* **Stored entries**
.....
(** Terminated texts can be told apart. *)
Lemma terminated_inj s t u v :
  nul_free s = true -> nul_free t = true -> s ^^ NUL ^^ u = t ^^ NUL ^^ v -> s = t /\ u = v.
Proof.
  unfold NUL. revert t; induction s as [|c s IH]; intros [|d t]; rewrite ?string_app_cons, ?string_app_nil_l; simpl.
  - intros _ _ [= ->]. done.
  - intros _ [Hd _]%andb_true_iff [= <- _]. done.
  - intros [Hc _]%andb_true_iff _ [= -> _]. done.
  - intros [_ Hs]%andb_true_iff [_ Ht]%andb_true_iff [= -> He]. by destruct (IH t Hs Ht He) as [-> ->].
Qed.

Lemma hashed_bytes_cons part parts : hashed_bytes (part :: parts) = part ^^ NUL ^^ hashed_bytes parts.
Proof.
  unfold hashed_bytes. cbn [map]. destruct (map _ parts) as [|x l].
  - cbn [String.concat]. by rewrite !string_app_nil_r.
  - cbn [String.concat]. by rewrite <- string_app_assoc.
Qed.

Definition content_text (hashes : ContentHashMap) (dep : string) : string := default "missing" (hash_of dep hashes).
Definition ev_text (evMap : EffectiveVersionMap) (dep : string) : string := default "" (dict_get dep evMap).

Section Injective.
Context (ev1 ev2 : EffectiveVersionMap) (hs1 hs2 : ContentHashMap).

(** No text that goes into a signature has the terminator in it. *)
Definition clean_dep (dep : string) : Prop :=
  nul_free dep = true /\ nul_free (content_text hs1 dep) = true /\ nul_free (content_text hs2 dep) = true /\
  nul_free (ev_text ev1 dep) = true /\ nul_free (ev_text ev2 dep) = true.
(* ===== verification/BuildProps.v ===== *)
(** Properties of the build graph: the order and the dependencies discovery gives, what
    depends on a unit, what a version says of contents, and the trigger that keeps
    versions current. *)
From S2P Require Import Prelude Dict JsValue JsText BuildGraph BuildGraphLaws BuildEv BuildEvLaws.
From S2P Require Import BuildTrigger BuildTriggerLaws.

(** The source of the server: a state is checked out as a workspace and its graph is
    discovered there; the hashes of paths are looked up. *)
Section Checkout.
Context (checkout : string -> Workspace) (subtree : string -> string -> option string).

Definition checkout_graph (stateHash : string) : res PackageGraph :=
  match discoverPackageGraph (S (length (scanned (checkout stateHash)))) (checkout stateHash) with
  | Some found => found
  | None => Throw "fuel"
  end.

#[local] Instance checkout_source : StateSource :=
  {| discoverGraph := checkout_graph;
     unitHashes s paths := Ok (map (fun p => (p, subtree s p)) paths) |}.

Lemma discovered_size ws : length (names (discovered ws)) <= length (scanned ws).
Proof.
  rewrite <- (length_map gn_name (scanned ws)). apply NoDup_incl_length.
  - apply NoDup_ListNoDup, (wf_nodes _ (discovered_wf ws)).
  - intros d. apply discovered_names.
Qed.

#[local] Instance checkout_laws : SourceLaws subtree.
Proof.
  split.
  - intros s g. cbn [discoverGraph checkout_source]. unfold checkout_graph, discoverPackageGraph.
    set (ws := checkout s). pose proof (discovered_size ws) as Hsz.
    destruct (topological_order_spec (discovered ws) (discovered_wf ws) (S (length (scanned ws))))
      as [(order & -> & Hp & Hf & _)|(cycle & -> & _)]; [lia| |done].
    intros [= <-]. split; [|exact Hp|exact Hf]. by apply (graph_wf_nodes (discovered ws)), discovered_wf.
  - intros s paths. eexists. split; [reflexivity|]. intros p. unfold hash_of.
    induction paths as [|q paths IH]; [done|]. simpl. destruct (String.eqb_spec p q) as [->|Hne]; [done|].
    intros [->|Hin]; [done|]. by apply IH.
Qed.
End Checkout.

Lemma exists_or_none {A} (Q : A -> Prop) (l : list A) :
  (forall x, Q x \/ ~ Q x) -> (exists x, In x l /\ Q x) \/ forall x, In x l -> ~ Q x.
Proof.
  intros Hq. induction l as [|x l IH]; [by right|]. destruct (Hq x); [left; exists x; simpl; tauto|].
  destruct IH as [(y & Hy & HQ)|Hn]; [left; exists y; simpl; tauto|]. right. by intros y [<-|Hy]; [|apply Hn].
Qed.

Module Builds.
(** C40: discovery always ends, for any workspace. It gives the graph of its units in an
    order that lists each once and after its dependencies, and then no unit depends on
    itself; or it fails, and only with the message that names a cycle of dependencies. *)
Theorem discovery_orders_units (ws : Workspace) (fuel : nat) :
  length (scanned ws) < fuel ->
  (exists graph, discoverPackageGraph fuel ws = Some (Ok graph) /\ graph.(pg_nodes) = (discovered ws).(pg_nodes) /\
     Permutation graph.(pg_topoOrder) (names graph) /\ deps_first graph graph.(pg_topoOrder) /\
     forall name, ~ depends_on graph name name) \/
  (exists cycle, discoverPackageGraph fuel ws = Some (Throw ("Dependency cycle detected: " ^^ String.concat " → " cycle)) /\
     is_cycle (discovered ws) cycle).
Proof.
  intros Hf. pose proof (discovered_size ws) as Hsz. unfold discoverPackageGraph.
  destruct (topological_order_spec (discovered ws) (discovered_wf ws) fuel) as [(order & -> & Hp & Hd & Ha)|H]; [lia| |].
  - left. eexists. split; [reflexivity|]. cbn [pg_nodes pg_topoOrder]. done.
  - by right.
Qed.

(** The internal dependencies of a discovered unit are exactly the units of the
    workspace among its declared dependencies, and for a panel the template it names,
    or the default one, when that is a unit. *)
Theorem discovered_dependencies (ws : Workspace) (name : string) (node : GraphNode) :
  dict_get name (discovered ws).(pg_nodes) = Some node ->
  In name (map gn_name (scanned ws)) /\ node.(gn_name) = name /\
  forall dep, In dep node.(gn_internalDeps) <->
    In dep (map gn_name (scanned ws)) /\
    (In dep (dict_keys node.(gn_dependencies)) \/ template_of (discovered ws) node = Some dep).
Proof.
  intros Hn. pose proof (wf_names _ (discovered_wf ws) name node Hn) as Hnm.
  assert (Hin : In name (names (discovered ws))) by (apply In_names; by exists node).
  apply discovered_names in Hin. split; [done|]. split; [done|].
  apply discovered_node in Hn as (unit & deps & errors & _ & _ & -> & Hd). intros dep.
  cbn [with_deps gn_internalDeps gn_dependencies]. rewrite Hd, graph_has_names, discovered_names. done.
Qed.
.....
* **What is needed**
In the entries above, please find the line with "destruct IH as" and the line with "(** The internal", then write out exactly those two lines and every line between them, and nothing more.

* **Written reply**
  destruct IH as [(y & Hy & HQ)|Hn]; [left; exists y; simpl; tauto|]. right. by intros y [<-|Hy]; [|apply Hn].
Qed.

Module Builds.
(** C40: discovery always ends, for any workspace. It gives the graph of its units in an
    order that lists each once and after its dependencies, and then no unit depends on
    itself; or it fails, and only with the message that names a cycle of dependencies. *)
Theorem discovery_orders_units (ws : Workspace) (fuel : nat) :
  length (scanned ws) < fuel ->
  (exists graph, discoverPackageGraph fuel ws = Some (Ok graph) /\ graph.(pg_nodes) = (discovered ws).(pg_nodes) /\
     Permutation graph.(pg_topoOrder) (names graph) /\ deps_first graph graph.(pg_topoOrder) /\
     forall name, ~ depends_on graph name name) \/
  (exists cycle, discoverPackageGraph fuel ws = Some (Throw ("Dependency cycle detected: " ^^ String.concat " → " cycle)) /\
     is_cycle (discovered ws) cycle).
Proof.
  intros Hf. pose proof (discovered_size ws) as Hsz. unfold discoverPackageGraph.
  destruct (topological_order_spec (discovered ws) (discovered_wf ws) fuel) as [(order & -> & Hp & Hd & Ha)|H]; [lia| |].
  - left. eexists. split; [reflexivity|]. cbn [pg_nodes pg_topoOrder]. done.
  - by right.
Qed.

(** The internal dependencies of a discovered unit are exactly the units of the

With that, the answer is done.